“Ho sempre pensato anch’io che altri parlamentari siano stati corrotti, ma non ho le prove. Ho raccontato solo i fatti di cui avevo conoscenza diretta”. Sergio De Gregorio è un fiume in piena. Ha anche cambiato mestiere, non aspira più a poltrone di potere ben retribuite. Ora, confida a Repubblica, promuove all’estero “piccole imprese italiane, quelle che vendono pomodori, olio di oliva, arredi d’ufficio”.
Ieri era in aula al tribunale di Napoli, precisamente la numero 117. Ha voluto ascoltare tutta la requisitoria del pubblico ministero Alessandro Milita e del procuratore aggiunto Vincenzo Piscitelli, anche se lui dal processo sulla compravendita dei senatori che vede imputati Silvio Berlusconi e il suo intermediario Walter Lavitola, ne è già uscito con un patteggiamento a un anno e 8 mesi di reclusione. De Gregorio ha confessato: sono stato corrotto. Ma, per ora, manca il corruttore.
Una prima verità sarà ristabilita il prossimo 8 luglio, quando i giudici di Napoli si esprimeranno con la sentenza di primo grado. Il 7 parola alle difese dell’ex Cavaliere, dell’ex editore dell’Avanti e di Forza Italia. Ma, con ogni probabilità, la sentenza avrà solo un valore simbolico (o “storico” come ha detto il pm Milita) perché il processo si prescrive in autunno tra ottobre e novembre.
Compravendita senatori, Il processo
Il processo, iniziato l’11 febbraio 2014, era nato già morto. Impossibile, infatti, arrivare a sentenza definitiva entro un anno e 8 mesi. Tutta l’inchiesta ruota attorno a quella che lo stesso Berlusconi definì “operazione libertà”, cioè il passaggio di alcuni senatori dalla maggioranza all’opposizione per far cadere il governo Prodi II. “Una colossale opera di reclutamento dei senatori del centrosinistra che non ha coinvolto solo De Gregorio” l’ha definita nella requisitoria di ieri il pm Milita mentre l’aggiunto Piscitelli ha parlato addirittura di “un’operazione finalizzata a sovvertire l’ordine democratico, una pagina buia della politica italiana”. Il primo a cambiare casacca fu proprio il senatore De Gregorio, eletto nel 2006 tra le file dell’Idv, nominato dallo stesso Berlusconi presidente della Commissione Difesa del Senato.
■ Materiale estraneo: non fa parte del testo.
(* ===== verification/Beep.v ===== *)
(** The buzzer: [packages/beep-v1.1.0/beep.c], built for an active buzzer with its thread on
    the heap, and the alarm callback of [applications/alarm/ele_ds_alarm.c] that uses it.

    The calls and the beep thread run interleaved: a state holds the thread's position, and a
    step of the system is a call or one step of the thread, up to its next delay. *)

From S2P Require Import Prelude.
#[local] Open Scope Z_scope.

(** ** Data *)

Definition PKG_BEEP_PERIOD_MIN : Z := 10.
Definition PKG_BEEP_PERIOD_MAX : Z := 100000.
Definition PKG_BEEP_FREQ_MIN : Z := 500.
Definition PKG_BEEP_FREQ_MAX : Z := 10000.
Definition PIN_LOW : Z := 0.
Definition PIN_HIGH : Z := 1.

(** Where the beep thread is: at the loop's test, in the delay of the pulse, in the delay of
    the pause, or behind the loop. *)
Inductive beep_pc := AtTest | InPulse | InPause | AtEnd.

Inductive beep_event :=
  | BPin (pin level : Z)
  | BDelay (ms : Z).

Record beep_struct := BeepData {
  bp_pin : Z;
  pin_reset_level : Z;
  nums : Z;
  pulse : Z;
  npulse : Z;
  inited : bool;
}.

(** [running] is the thread that exists; [beep_thread] is the pointer to it (true: not NULL). *)
Record beep_st := BeepSt {
  beep_data : beep_struct;
  beep_thread : bool;
  running : option beep_pc;
  beep_trace : list beep_event;
}.

Definition bemit (l : list beep_event) : M beep_st unit :=
  modify (fun s => BeepSt (beep_data s) (beep_thread s) (running s) (beep_trace s ++ l)).
Definition set_data (d : beep_struct) : M beep_st unit :=
  modify (fun s => BeepSt d (beep_thread s) (running s) (beep_trace s)).
Definition set_thread (p : bool) (r : option beep_pc) : M beep_st unit :=
  modify (fun s => BeepSt (beep_data s) p r (beep_trace s)).

(** ** Operations *)

Definition beep_init (pin reset_level : Z) : M beep_st unit :=
  s ← get;
  bemit [BPin pin reset_level] ;;;
  set_data (BeepData pin reset_level (nums (beep_data s)) (pulse (beep_data s)) (npulse (beep_data s)) true).

Definition beep_deinit : M beep_st unit :=
  s ← get;
  let d := beep_data s in
  set_data (BeepData (bp_pin d) (pin_reset_level d) (nums d) (pulse d) (npulse d) false).

Definition beep_on : M beep_st unit :=
  s ← get;
  let d := beep_data s in
  bemit [BPin (bp_pin d) (if pin_reset_level d =? PIN_HIGH then PIN_LOW else PIN_HIGH)].
Definition beep_off : M beep_st unit :=
  s ← get; bemit [BPin (bp_pin (beep_data s)) (pin_reset_level (beep_data s))].

(** [created]: the thread could be created.  The pointer never shows a closed thread: the last
    thing the thread does is to clear it, and [beep_stop] clears it as it deletes the thread. *)
Definition beep (created : bool) (n period percent : Z) : M beep_st unit :=
  if negb ((PKG_BEEP_PERIOD_MIN <=? period) && (period <=? PKG_BEEP_PERIOD_MAX)) then throw AssertFail else
  if negb ((0 <? percent) && (percent <=? 100)) then throw AssertFail else
  if n =? 0 then mret tt else
  s ← get;
  let d := beep_data s in
  let p := u32 (period * percent) / 100 in
  set_data (BeepData (bp_pin d) (pin_reset_level d) n p (u32 (period - p)) (inited d)) ;;;
  if negb (beep_thread s) then
    if created then set_thread true (Some AtTest) else mret tt
  else mret tt.

Definition beep_stop : M beep_st unit := beep_off ;;; set_thread false None.

(** One step of [beep_thread_entry]. *)
Definition beep_thread_step : M beep_st unit :=
  s ← get;
  let d := beep_data s in
  match running s with
  | None => mret tt
  | Some AtTest =>
      set_data (BeepData (bp_pin d) (pin_reset_level d) (u32 (nums d - 1)) (pulse d) (npulse d) (inited d)) ;;;
      if negb (nums d =? 0) && negb (pulse d =? 0) then
        beep_on ;;; bemit [BDelay (pulse d)] ;;; set_thread (beep_thread s) (Some InPulse)
      else set_thread (beep_thread s) (Some AtEnd)
  | Some InPulse =>
      beep_off ;;;
      if negb (npulse d =? 0) then
        bemit [BDelay (npulse d)] ;;; set_thread (beep_thread s) (Some InPause)
      else set_thread (beep_thread s) (Some AtTest)
  | Some InPause => set_thread (beep_thread s) (Some AtTest)
  | Some AtEnd => set_thread false None
  end.

(** [k] steps of the thread. *)
Fixpoint beep_run (k : nat) : M beep_st unit :=
  match k with
  | O => mret tt
  | S k => beep_thread_step ;;; beep_run k
  end.

(** The shell command; the numbers behind its name.  Without a buzzer, or with a number out
    of range, it only prints. *)
Definition beep_cmd (created : bool) (args : list Z) : M beep_st unit :=
  s ← get;
  if negb (inited (beep_data s)) then mret tt else
  let period_ok p := (PKG_BEEP_PERIOD_MIN <=? u32 p) && (u32 p <=? PKG_BEEP_PERIOD_MAX) in
  match args with
  | [n; period] =>
      if (0 <? n) && period_ok period then beep created n period 50 else mret tt
  | [n; period; prcent] =>
      if (0 <? n) && period_ok period && (0 <? prcent) && (prcent <=? 100) then beep created n period prcent
      else mret tt
  | n :: period :: prcent :: freq :: _ =>
      if (0 <? n) && period_ok period && (0 <? prcent) && (prcent <=? 100) &&
         ((freq =? 0) || (PKG_BEEP_FREQ_MIN <=? u32 freq) && (u32 freq <=? PKG_BEEP_FREQ_MAX))
      then beep created n period prcent else mret tt
  | _ => mret tt
  end.

(** ** The alarm's callback *)

(** The loop of [alarm_cb]: [stop] says before which round the user has stopped it, [during]
    is what the beep thread does in the delay of each round. *)
Fixpoint alarm_loop (beep_time : nat) (stop : list bool) (during : M beep_st unit) : M beep_st unit :=
  match beep_time with
  | O => mret tt
  | S k =>
      if match stop with b :: _ => b | [] => false end then mret tt else
      beep true 1 500 50 ;;; during ;;; alarm_loop k (tail stop) during
  end.

(** It leaves [alarm_stop_beep] clear, unless the alarm is disabled. *)
Definition alarm_cb (alarm_enable : bool) (stop : list bool) (during : M beep_st unit) : M beep_st unit :=
  if negb alarm_enable then mret tt else alarm_loop 10 stop during.

(** ** Lemmas *)

(** The events of one beep. *)
Definition on_level (reset : Z) : Z := if reset =? PIN_HIGH then PIN_LOW else PIN_HIGH.
Definition one_beep (pin reset p np : Z) : list beep_event :=
  [BPin pin (on_level reset); BDelay p; BPin pin reset] ++ (if np =? 0 then [] else [BDelay np]).
Definition steps_of (np : Z) : nat := if np =? 0 then 2 else 3.

Lemma beep_run_app k l s : beep_run (k + l) s = (beep_run k ;;; beep_run l) s.
Proof.
  revert s. induction k as [|k IH]; intros s; [done|]. cbn [Nat.add beep_run]. unfold mbind, M_bind in *.
  destruct (beep_thread_step s) as [[[] s']|]; [apply IH|done].
Qed.

Lemma one_beep_run pin reset n p np i b tr :
  0 < n < 2 ^ 32 -> p <> 0 ->
  beep_run (steps_of np) (BeepSt (BeepData pin reset n p np i) b (Some AtTest) tr) =
    Ok (tt, BeepSt (BeepData pin reset (n - 1) p np i) b (Some AtTest) (tr ++ one_beep pin reset p np)).
Proof.
  intros Hn Hp. unfold steps_of, one_beep, on_level. destruct (Z.eqb_spec np 0) as [->|Hnp]; cbn [beep_run];
    unfold beep_thread_step, beep_on, beep_off, bemit, set_data, set_thread, get, modify, mbind, M_bind, mret, M_ret;
    cbn [running beep_data nums pulse npulse beep_thread bp_pin pin_reset_level inited beep_trace];
    destruct (Z.eqb_spec n 0); [lia| |lia|]; destruct (Z.eqb_spec p 0); [done| |done|]; cbn [negb andb];
    cbn [running beep_data nums pulse npulse beep_thread bp_pin pin_reset_level inited beep_trace];
    rewrite wrap_small by lia.
  - cbn. by rewrite <- !app_assoc.
  - destruct (Z.eqb_spec np 0); [done|]. cbn. by rewrite <- !app_assoc.
Qed.

Lemma beeps_run pin reset k p np i b tr :
  Z.of_nat k < 2 ^ 32 -> p <> 0 ->
  beep_run (k * steps_of np) (BeepSt (BeepData pin reset (Z.of_nat k) p np i) b (Some AtTest) tr) =
    Ok (tt, BeepSt (BeepData pin reset 0 p np i) b (Some AtTest) (tr ++ concat (replicate k (one_beep pin reset p np)))).
Proof.
  intros Hk Hp. revert tr. induction k as [|k IH]; intros tr.
  - cbn. by rewrite app_nil_r.
  - cbn [Nat.mul]. rewrite beep_run_app.
    rewrite (bind_step _ _ _ _ _ (one_beep_run pin reset (Z.of_nat (S k)) p np i b tr ltac:(lia) Hp)).
    replace (Z.of_nat (S k) - 1) with (Z.of_nat k) by lia. rewrite IH by lia. cbn [replicate concat].
    by rewrite <- app_assoc.
Qed.

(** ** Properties *)

(** A beep of a buzzer that is silent: the thread makes exactly [n] pulses, of the requested
    part of the period each, returns the pin to its rest level, and ends.  The pulse is at
    least a millisecond; shorter ones make no sound at all. *)
Theorem beep_pulses pin reset n0 p0 np0 i tr n period percent :
  0 < n < 2 ^ 32 -> PKG_BEEP_PERIOD_MIN <= period <= PKG_BEEP_PERIOD_MAX -> 0 < percent <= 100 ->
  let p := period * percent / 100 in
  exists k nums', (beep true n period percent ;;; beep_run k) (BeepSt (BeepData pin reset n0 p0 np0 i) false None tr) =
    Ok (tt, BeepSt (BeepData pin reset nums' p (period - p) i) false None
      (tr ++ if p =? 0 then [] else concat (replicate (Z.to_nat n) (one_beep pin reset p (period - p))))).
Proof.
  intros Hn Hper Hpct p. unfold PKG_BEEP_PERIOD_MIN, PKG_BEEP_PERIOD_MAX in Hper.
  assert (0 <= p <= period) as Hp by (unfold p; split; [apply Z.div_pos; nia|apply Z.div_le_upper_bound; nia]).
  assert (beep true n period percent (BeepSt (BeepData pin reset n0 p0 np0 i) false None tr) =
    Ok (tt, BeepSt (BeepData pin reset n p (period - p) i) true (Some AtTest) tr)) as E.
  { unfold beep. rewrite !(proj2 (Z.leb_le _ _)), (proj2 (Z.ltb_lt _ _)) by (unfold PKG_BEEP_PERIOD_MIN, PKG_BEEP_PERIOD_MAX; lia).
    cbn [negb andb]. destruct (Z.eqb_spec n 0); [lia|].
    unfold set_data, set_thread, get, modify, mbind, M_bind. cbn. fold p.
    rewrite !(wrap_small 32) by nia. done. }
  destruct (Z.eqb_spec p 0) as [Hp0|Hp0].
  - exists 2%nat, (n - 1). rewrite (bind_step _ _ _ _ _ E). rewrite Hp0, app_nil_r. cbn [beep_run].
    unfold beep_thread_step, set_data, set_thread, get, modify, mbind, M_bind, mret, M_ret. cbn.
    rewrite andb_false_r. cbn. by rewrite wrap_small by lia.
  - exists (Z.to_nat n * steps_of (period - p) + 2)%nat, (2 ^ 32 - 1). rewrite (bind_step _ _ _ _ _ E), beep_run_app.
    pose proof (beeps_run pin reset (Z.to_nat n) p (period - p) i true tr) as H. rewrite Z2Nat.id in H by lia.
    rewrite (bind_step _ _ _ _ _ (H ltac:(lia) Hp0)). reflexivity.
Qed.

(** The alarm's beep: on for 250 ms, off for 250 ms. *)
Lemma beep_pulses_witness :
  exists k nums', (beep true 1 500 50 ;;; beep_run k) (BeepSt (BeepData 5 PIN_LOW 0 0 0 true) false None []) =
    Ok (tt, BeepSt (BeepData 5 PIN_LOW nums' 250 (500 - 250) true) false None
      [BPin 5 PIN_HIGH; BDelay 250; BPin 5 PIN_LOW; BDelay 250]).
Proof.
  apply (beep_pulses 5 PIN_LOW 0 0 0 true [] 1 500 50);
    [split; reflexivity|split; apply Z.leb_le; reflexivity|split; [|apply Z.leb_le]; reflexivity].
Defined.

(** Between the end of the thread's loop and the clearing of its pointer a new beep is lost: no
    thread is created for it, and the old one ends without a sound. *)
Theorem beep_lost created n period percent d tr :
  0 < n -> PKG_BEEP_PERIOD_MIN <= period <= PKG_BEEP_PERIOD_MAX -> 0 < percent <= 100 ->
  exists d', (beep created n period percent ;;; beep_thread_step) (BeepSt d true (Some AtEnd) tr) =
    Ok (tt, BeepSt d' false None tr) /\ nums d' = n /\
    forall k, beep_run k (BeepSt d' false None tr) = Ok (tt, BeepSt d' false None tr).
Proof.
  intros Hn Hper Hpct.
  exists (BeepData (bp_pin d) (pin_reset_level d) n (u32 (period * percent) / 100)
    (u32 (period - u32 (period * percent) / 100)) (inited d)). split; [|split].
  - unfold beep. rewrite !(proj2 (Z.leb_le _ _)), (proj2 (Z.ltb_lt _ _)) by lia. cbn [negb andb].
    destruct (Z.eqb_spec n 0); [lia|]. reflexivity.
  - done.
  - induction k as [|k IH]; [done|]. exact IH.
Qed.

Lemma beep_lost_witness :
  exists d', (beep true 3 500 50 ;;; beep_thread_step) (BeepSt (BeepData 5 PIN_LOW 0 0 0 true) true (Some AtEnd) []) =
    Ok (tt, BeepSt d' false None []) /\ nums d' = 3 /\
    forall k, beep_run k (BeepSt d' false None []) = Ok (tt, BeepSt d' false None []).
Proof.
  apply beep_lost; [reflexivity|split; apply Z.leb_le; reflexivity|split; [|apply Z.leb_le]; reflexivity].
Defined.

(** The rounds that the loop makes. *)
Fixpoint rounds (beep_time : nat) (stop : list bool) : nat :=
  match beep_time with
  | O => O
  | S k => if match stop with b :: _ => b | [] => false end then O else S (rounds k (tail stop))
  end.

(** [n] beeps, each followed by its delay. *)
Fixpoint beeps (n : nat) (during : M beep_st unit) : M beep_st unit :=
  match n with
  | O => mret tt
  | S n => beep true 1 500 50 ;;; during ;;; beeps n during
  end.

Lemma alarm_loop_rounds k stop during s :
  alarm_loop k stop during s = beeps (rounds k stop) during s.
Proof.
  revert stop s. induction k as [|k IH]; intros stop s; [done|]. cbn [alarm_loop rounds].
  destruct (match stop with b :: _ => b | [] => false end); [done|]. cbn [beeps]. unfold mbind, M_bind.
  destruct (beep true 1 500 50 s) as [[[] s1]|]; [|done]. destruct (during s1) as [[[] s2]|]; [|done]. apply IH.
Qed.

Lemma rounds_bound k j stop : (forall i, (i <= j)%nat -> stop !! i = Some (bool_decide (i = j))) -> rounds k stop = min k j.
Proof.
  revert j stop. induction k as [|k IH]; intros j stop Hs; [done|]. cbn [rounds].
  destruct stop as [|b stop]; [by specialize (Hs 0%nat ltac:(lia))|]. pose proof (Hs 0%nat ltac:(lia)) as H0. cbn in H0.
  injection H0 as ->. case_bool_decide as Hj; [subst j; done|]. destruct j as [|j]; [done|]. cbn [tail].
  rewrite (IH j); [lia|]. intros i Hi. specialize (Hs (S i) ltac:(lia)).
  change (stop !! i = Some (bool_decide (S i = S j))) in Hs. rewrite Hs. f_equal.
  by repeat case_bool_decide; lia || done.
Qed.

(** Whatever the thread does meanwhile, the alarm rings at most ten times and not at all behind
    the user's stop: with [j] rounds before it, at most [j] beeps are asked for. *)
Theorem alarm_rings stop during s :
  exists n, (n <= 10)%nat /\
    alarm_cb true stop during s = beeps n during s /\
    forall j, (forall i, (i <= j)%nat -> stop !! i = Some (bool_decide (i = j))) -> n = min 10 j.
Proof.
  exists (rounds 10 stop). split_and!.
  - generalize 10%nat. intros k. revert stop. induction k as [|k IH]; intros stop; cbn [rounds]; [done|].
    destruct (match stop with b :: _ => b | [] => false end); [lia|]. specialize (IH (tail stop)). lia.
  - apply alarm_loop_rounds.
  - intros j Hj. by apply rounds_bound.
Qed.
Un’operazione “legittima e intelligente” lha continuato Piscitelli ma “il problema è l’accordo economico”. Tre milioni di euro, due dei quali in nero, fatti recapitare al senatore tra il 2006 e il 2007. Sia sotto forma di contanti sia come finanziamento alla fondazione “Italiani nel Mondo” di cui De Gregorio era presidente.
“L’architrave” come la definiscono i pm Henry John Woodcock, Alessandro Milita e Fabrizio Vanorio è costituito dalla lettera spedita da Lavitola a Berlusconi il 13 dicembre 2013, in cui l’ex editore dell’Avanti confessa di “aver comprato De Gregorio”. Secondo l’accusa, l’intermediario di Berlusconi sarebbe proprio Lavitola. Colui che avrebbe concretamente portato i soldi a De Gregorio. Così per quello che – dice il pm – “definire faccendiere è restrittivo” è stata chiesta una condanna a 4 anni e 4 mesi.
Caso diverso per Berlusconi. L’ex Cavaliere ha presentato, tramite i suoi legali, un’istanza di insindacabilità prevista per i parlamentari alla Giunta per le autorizzazioni della Camera. La copia della richiesta è stata consegnata ieri, in fase di udienza, ai pm che però hanno respinto il ricorso perché – ha ribattuto Piscitelli – “questo è un do ut des, la promessa di voto in cambio di denaro non ha nulla a che vedere con l’insindacabilità, questa è corruzione” ha concluso. Per l’ex premier, l’accusa chiede una condanna a 5 anni motivata così: “la pena per Berlusconi deve essere maggiore” perché è lui “il mandante, il regista e il beneficiario” dell’operazione di “corruzione” mentre Lavitola è “il suo scagnozzo”.
Non si è fatta attendere la risposta di Berlusconi che in una nota ha scritto: “Una richiesta, quella della Procura di Napoli, che confligge con la realtà e con tutte le risultanze processuali, in linea con la tradizione dei peggiori processi politici”. “Confido – ha concluso l’ex Cavaliere – che il Tribunale voglia rapidamente ristabilire la verità dei fatti e pronunciare una sentenza totalmente assolutoria”. L’ 8 luglio la sentenza. Di un processo nato morto.